Definition PeelOff (e : option endpoint) (id : Z) : io connection :=
  match e with
  | Some e' =>
      if negb (en_opened e) then fails (peelError e (Plain NetErrClosed)) else
      wrapped (peelError e)
        (let s := en_socket e' in
         _ ← pure (assocIDArg "PeelOff" id);
         fd ← control s (peelOff (s_fd s) id);
         ns ← wrapSocketFile fd (s_family s) (s_network s);
         newConn ns kindPeeled (en_peel e'))
  | None => fails (peelError e (Plain NetErrClosed))
  end.

(** ** SendMsg *)
Definition checkEndpointSend (pagesize id : Z) (b : bytes) (opts : SendOptions) : out error unit :=
  _ ← assocIDArg "SendMsg" id;
  _ ← fail_on (checkSendSize pagesize (len b));
  _ ← fail_on (validateSendOptions opts);
  if IsValid (so_Path opts)
  then Err (invalidArg "SendOptions.Path is set on an Endpoint, where Linux would find the association by the address rather than by the id given (net/sctp/socket.c: sctp_sendmsg)")
  else Ret tt.

(** sendMsg up to the call of send: the arguments it passes, or the error. *)
Definition Endpoint_sendMsg (pagesize : Z) (e : option endpoint) (ctx : context) (id : Z) (b : bytes) (opts : SendOptions)
    : out error arguments :=
  let refuse err := match en_ioError e "write" (Some err) with Some e => Err e | None => Panic end in
  if negb (en_opened e) then refuse (Plain NetErrClosed) else
  match checkEndpointSend pagesize id b opts with
  | Err err => refuse err
  | Panic => Panic
  | Ret _ => Ret {| a_ctx := ctx; a_b := b; a_opts := opts; a_name := []; a_assoc := id |}
  end.

Definition Endpoint_SendMsg (pagesize : Z) (e : option endpoint) (id : Z) (b : bytes) (opts : SendOptions) :=
  Endpoint_sendMsg pagesize e noContext id b opts.

Definition Endpoint_SendMsgContext (pagesize : Z) (e : option endpoint) (ctx : option (context * option error)) (id : Z)
    (b : bytes) (opts : SendOptions) : out error arguments :=
  let refuse err := match en_ioError e "write" (Some err) with Some e => Err e | None => Panic end in
  match ctx with
  | None => refuse (invalidArg "SendMsgContext needs a non-nil context")
  | Some (_, Some err) => refuse err
  | Some (ctx, None) => Endpoint_sendMsg pagesize e ctx id b opts
  end.

(** sendMsg's results from send's. *)
Definition Endpoint_sendMsg_result (e : option endpoint) (n : Z) (err : option error) : Z * option error :=
  (n, match err with Some _ => en_ioError e "write" err | None => None end).

(** ** Deadlines and raw access *)
Definition Endpoint_setDeadline (e : option endpoint) (d : deadlines) (h : host) (t : option Z) (m : mode)
    : deadlines * host * option error :=
  match e with
  | Some {| en_sock := Some _ |} =>
      if negb (en_opened e) then (d, h, opError "set" (en_network e) None (Endpoint_Addr e) (Some (Plain NetErrClosed))) else
      let '(d, h, err) := setDeadline d h t m in
      (d, h, match err with Some _ => opError "set" (en_network e) None (Endpoint_Addr e) err | None => None end)
  | _ => (d, h, opError "set" (en_network e) None None (Some (Plain NetErrClosed)))
  end.
Lemma owns_insert {T} (h : T -> bool) l l' ts n t t' :
  owns h l ts -> ts !! n = Some t -> lock_moves n l (h t) l' (h t') -> owns h l' (<[n := t']> ts).
Proof.
  intros Ho Hn Hm m. pose proof (lookup_lt_Some _ _ _ Hn) as Hl.
  remember (h t) as b eqn:Eb. remember (h t') as b' eqn:Eb'.
  assert (Hh : b = true -> l = Some n) by (intros ->; apply Ho; eauto).
  destruct (decide (m = n)) as [-> | Hmn].
  - rewrite list_lookup_insert_eq by done. destruct Hm as [b | Hl0 |].
    + rewrite (Ho n), Hn. split; intros (? & [= <-] & E); eexists; (split; [done | congruence]).
    + split; [intros _; eauto | done].
    + split; [done |]. intros (? & [= <-] & E). congruence.
  - rewrite list_lookup_insert_ne by done. pose proof (Ho m) as Hom. destruct Hm as [b | Hl0 |].
    + done.
    + split; [congruence |]. intros Ht. apply Hom in Ht. congruence.
    + split; [done |]. intros Ht. apply Hom in Ht. rewrite Hh in Ht by done. congruence.
Qed.

Lemma owns_snoc {T} (h : T -> bool) l ts t : owns h l ts -> h t = false -> owns h l (ts ++ [t]).
Proof.
  intros Ho Ht n. rewrite (Ho n). split; intros (u & Hu & Hh).
  - exists u. split; [by apply lookup_app_l_Some | done].
  - apply lookup_app_Some in Hu as [Hu | [_ Hu]]; [by exists u |].
    apply list_lookup_singleton_Some in Hu as [_ <-]. congruence.
Qed.

Lemma owns_same {T} (h : T -> bool) l ts n m t u :
  owns h l ts -> ts !! n = Some t -> ts !! m = Some u -> h t = true -> h u = true -> n = m.
Proof.
  intros Ho Hn Hm Ht Hu.
  assert (l = Some n) by (apply Ho; eauto). assert (l = Some m) by (apply Ho; eauto). congruence.
Qed.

■ ■ ■ ■ ■

# TASK ITEM
For the word "done", find every line in the data that holds it and copy that line.

# ANSWER SECTION
  - rewrite list_lookup_insert_eq by done. destruct Hm as [b | Hl0 |].
    + rewrite (Ho n), Hn. split; intros (? & [= <-] & E); eexists; (split; [done | congruence]).
    + split; [intros _; eauto | done].
    + split; [done |]. intros (? & [= <-] & E). congruence.
  - rewrite list_lookup_insert_ne by done. pose proof (Ho m) as Hom. destruct Hm as [b | Hl0 |].
    + done.
    + split; [done |]. intros Ht. apply Hom in Ht. rewrite Hh in Ht by done. congruence.
  - exists u. split; [by apply lookup_app_l_Some | done].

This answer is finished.